Étendons aujourd’hui notre réflexion au biais de confirmation. Il exprime notre tendance à privilégier les éléments qui viennent confirmer nos décisions ou nos hypothèses, sachant que, dans le même temps, nous n’accordons pas autant (ou pas assez) d’importance aux arguments qui viennent les contredire.

Ce biais a été mis en évidence par James Montier* dans les résultats de son enquête réalisée auprès de professionnels de la finance. Dans son exemple, il demande aux participants quelles cartes (à deux faces) doivent-ils retourner pour affirmer ou confirmer une formulation donnée. Ce problème, en apparence très simple, se traduit par un constat impressionnant : 95 % des répondants (pourtant composés de gérants et d’analystes) sont victimes de ce biais de confirmation ! Ils ont en effet retourné une ou deux cartes supplémentaires sur les quatre alors que ce n’était pas nécessaire.

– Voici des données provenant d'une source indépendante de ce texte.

Lemma run_Reconcile orgID w a :
  st_actions (w_store w) !! a_ID a = Some a -> a_OrgID a = orgID -> a_Decision a <> None ->
  let out := run (Reconcile orgID (a_ID a)) w in
  if bool_decide (a_Status a = StUnknown) then reconciles orgID a w out else refused w out.
Proof.
  intros Ha Ho Hd. cbv zeta. unfold Reconcile. rewrite run_GetAction_own by done.
  destruct (bool_decide (a_Status a = StUnknown)); cbn [negb]; [|by eexists].
  rewrite (run_atomic get_tools _ w (w_tools w) w eq_refl). unfold reconciles.
  destruct (ReconcilerFor _ _ _) as [rec|].
  2: { rewrite run_emitted. split; [by eexists|done]. }
  set (w1 := snd (call_reconciler rec a w)).
  rewrite (run_atomic (call_reconciler rec a) _ w (rec (w_store w) (w_tick w) a) w1 eq_refl).
  assert (Hcell : st_actions (w_store w1) !! a_ID a = Some a) by done.
  destruct (rec (w_store w) (w_tick w) a) as [[found result]|err] eqn:Er.
  2: { rewrite run_emitted. split; [done|]. split; [done|]. exists (w_tick w). rewrite Er.
       split; [by eexists|done]. }
  set (w2 := snd (TraceID w1)). rewrite (run_atomic TraceID _ w1 (trace_id (w_tick w1)) w2 eq_refl).
  destruct found; cbn [negb].
  - set (a' := reconciled_cell a true result).
    set (w3 := snd (now w2)). rewrite (run_atomic now _ w2 (clock (w_tick w2)) w3 eq_refl).
    destruct (run_update_copy a' w3 a Hcell) as (w4 & Hu & Hv4 & _). rewrite (run_atomic _ _ _ _ _ Hu).
    apply xview_eq in Hv4 as (Ha4 & Hr4 & _ & Hc4 & _ & Hs4 & Hp4).
    destruct (run_receipt_end orgID a' result "reconciled" (a_CreatedAt a) (clock (w_tick w2)) (fun rid =>
      event orgID (a_TransactionID a) "tool" (a_Tool a) "action.reconciled"
        [("action_id", VString (a_ID a)); ("outcome", VString "confirmed");
         ("receipt_id", VString rid); ("trace_id", VString (trace_id (w_tick w1)))]) w4 Hd)
      as (w6 & Hrun & Hc6 & Ha6 & Hp6 & id & prev & r & Hrf & Hr6).
    match goal with |- context [run ?P w4] =>
      assert (Hout : run P w4 = (Ok a', w6)) by exact Hrun; rewrite Hout end.
    split; [exact (eq_trans Hc6 Hc4)|]. split; [exact (eq_trans Hp6 Hp4)|].
    exists (w_tick w). rewrite Er. split; [done|]. split; [exact (eq_trans Ha6 Ha4)|].
    exists id, prev, (clock (w_tick w2)), r. split; [exact Hrf|].
    refine (eq_trans Hr6 _). by rewrite Hr4, Hs4.
  - set (a' := reconciled_cell a false result).
    destruct (run_update_copy a' w2 a Hcell) as (w4 & Hu & Hv4 & _).
    rewrite (run_atomic _ _ _ _ _ Hu), run_emitted.
    apply xview_eq in Hv4 as (Ha4 & Hr4 & _ & Hc4 & _ & _ & Hp4). split; [exact Hc4|].
    split; [exact Hp4|].
    exists (w_tick w). rewrite Er. split; [done|]. split; [exact Ha4|exact Hr4].
Qed.

(** C15: reconciliation settles only what is known.  Run alone on an action in
    execution-unknown, Reconcile asks the tool's reconciler exactly once; a
    confirmed effect makes the action executed with a receipt marked
    "reconciled", a confirmed absence makes it failed without one, and an
    error or a missing reconciler leaves it unknown; on any other action it
    fails without effect.  It never calls the tool itself. *)
Theorem Reconcile_settles orgID w a :
  st_actions (w_store w) !! a_ID a = Some a -> a_OrgID a = orgID -> a_Decision a <> None ->
  let out := run (Reconcile orgID (a_ID a)) w in
  if bool_decide (a_Status a = StUnknown) then reconciles orgID a w out else refused w out.
Proof. exact (run_Reconcile orgID w a). Qed.

(** ** Signatures *)

(** Every receipt the service signs verifies: for a provider whose
    verification accepts its own signatures, which are not empty, the verify
    endpoint finds the signature of an issued receipt valid, and it rejects it
    as soon as the provider rejects the stored hash. *)
Theorem issued_receipt_verifies p id prev r :
  kp_KeyID p <> "" -> (forall h, kp_Sign p h <> "") ->
  (forall h, kp_Verify p h (kp_Sign p h) = true) ->
  fst (sigOK (Some p) (issued (Some p) id prev r)) = true /\
  (forall h, kp_Verify p h (kp_Sign p (r_Hash (issued (Some p) id prev r))) = false ->
     fst (sigOK (Some p) ((issued (Some p) id prev r) <| r_Hash := h |>)) = false).
Proof.
  intros Hk Hs Hv. unfold sigOK, issued. cbn -[hex_encode chained].
  set (h := r_Hash (chained id prev r)).
  assert (Hne : String.eqb (hex_encode (kp_Sign p h)) "" = false).
  { apply String.eqb_neq. intros He. apply (Hs h). assert (H : hex_decode (hex_encode (kp_Sign p h)) = Some "")
      by (by rewrite He). rewrite hex_decode_encode in H. by injection H. }
  rewrite Hne, (proj2 (String.eqb_neq _ _) Hk), hex_decode_encode. cbn [orb].
  split; [by rewrite Hv|]. intros h' Hh'.
  by rewrite (Hh' : kp_Verify p h' (kp_Sign p h) = false).
Qed.

End ExecutionSpec.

Cette attitude a des répercutions car nous consacrons du temps aux données qui vont confirmer notre choix, alors que nous accordons moins de valeur aux éléments qui le contredisent. C’est ce qu’on appelle la réflexion sélective.

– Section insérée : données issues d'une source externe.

(* ===== verification/AnyStore.v ===== *)
(** * AnyStore: the service on any implementation of the Store interface

    Commit (gateway/service.go) and the decision of an approval
    (api/server.go) as programs over the calls of the interface they make.
    On the memory store they are the definitions of [Gateway] and [Api]; what
    they do to the ledger is proved for every store that keeps the contract,
    so it holds on Postgres as well. *)

From Stdlib Require Import Ascii.
From S2P Require Export ApprovalSpec PgRefine.

Open Scope Z_scope.

(** ** The calls *)

Class Backend (St : Type) := {
  be_GetTxn : string -> string -> program St (option Transaction);
  be_SetTxnStatus : string -> string -> TxnStatus -> program St (option string);
  be_GetAction : string -> string -> program St (option TxnAction);
  be_UpdateAction : TxnAction -> program St unit;
  be_ActionsForTxn : string -> string -> program St (list TxnAction);
  be_DecideApproval : string -> string -> string -> bool -> program St (option Approval);
  be_Emit : AuditEvent -> program St unit;
  be_TraceID : program St string }.

#[export] Instance memory_backend `{RT : Runtime} : Backend World := {|
  be_GetTxn o id := let@ t := Store.GetTxn o id in Ret t;
  be_SetTxnStatus o id st :=
    let@ ok := Store.SetTxnStatus o id st in Ret (if ok : bool then None else Some "transaction not found");
  be_GetAction o id := let@ a := Store.GetAction o id in Ret a;
  be_UpdateAction a := let@ u := Store.UpdateAction a in Ret u;
  be_ActionsForTxn o t := let@ l := Store.ActionsForTxn o t in Ret l;
  be_DecideApproval o id b v := let@ a := Store.DecideApproval o id b v in Ret a;
  be_Emit e := let@ u := Store.Emit e in Ret u;
  be_TraceID := let@ t := Gateway.TraceID in Ret t |}.

#[export] Instance postgres_backend `{RT : Runtime} `{PE : PgEnv} : Backend Pg := {|
  be_GetTxn := PgStore.GetTxn;
  be_SetTxnStatus := PgStore.SetTxnStatus;
  be_GetAction := PgStore.GetAction;
  be_UpdateAction := PgStore.UpdateAction;
  be_ActionsForTxn := PgStore.ActionsForTxn;
  be_DecideApproval := PgStore.DecideApproval;
  be_Emit := PgStore.Emit;
  be_TraceID := let@ t := (fun s => (trace_id (pg_tick s), s <| pg_tick ::= S |>)) in Ret t |}.

(** ** The service *)

Section Service.
Context {St : Type} `{BE : Backend St}.

Definition refuse {A} (msg : string) : program St (goresult A) := Ret (Err None (ErrPlain msg)).

Definition Commit (orgID txnID : string) : program St (goresult (option Transaction)) :=
  let! t := be_GetTxn orgID txnID in
  match t with
  | None => refuse "transaction not found"
  | Some t =>
      if is_terminal (t_Status t)
      then refuse ("transaction is terminal (" +:+ TxnStatus_str (t_Status t) +:+ ")")
      else
        let! acts := be_ActionsForTxn orgID txnID in
        match commit_blocker acts with
        | Some why => refuse why
        | None =>
            match MustTransition t TxnCommitted with
            | inr err => refuse err
            | inl _ =>
                let! err := be_SetTxnStatus orgID txnID TxnCommitted in
                match err with
                | Some err => refuse err
                | None =>
                    let! trace := be_TraceID in
                    let! _ := be_Emit (event orgID txnID "system" "gateway" "transaction.committed"
                      [("trace_id", VString trace)]) in
                    let! out := be_GetTxn orgID txnID in
                    Ret (Ok out)
                end
            end
        end
  end.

En finance, par exemple, on peut se focaliser sur les signaux positifs (choix des bons ratios) et occulter complètement les signaux négatifs (tendance inverse, rentabilité en baisse…). Et finalement, une recherche additionnelle n’apporte pas d’arguments contradictoires mais seulement l’allongement de la liste des points positifs. Aboutir à cette confirmation est quelque chose de rassurant. N’avez-vous pas eu raison de vous offrir cette nouvelle paire de chaussure ?

Face à ce biais vraiment très fréquent, se faire l’avocat du diable prend tout son sens :chercher la preuve du contraire. Alors soyons d’accord : pour la paire de chaussure, on s’en passera mais pour la décision sur un investissement, cette option peut s’avérer très pertinente. Une suggestion très pragmatique, au lieu de se dire, j’analyse la situation en reprenant la même logique, on va se dire : partons de l’hypothèse inverse, soit que la valeur d’un investissement va s’effondrer. A présent, imaginons quelles sont les raisons qui pourraient y conduire. Il est alors possible de mettre en relief des perspectives, des risques, des combinaisons de circonstances auxquelles nous avions évité de penser. En finance de marché, le dossier crédit et sa contre-analyse du risque en sont une bonne démonstration. Le recours à l’avocat du diable est donc un moyen efficace pour être moins victime du biais de confirmation.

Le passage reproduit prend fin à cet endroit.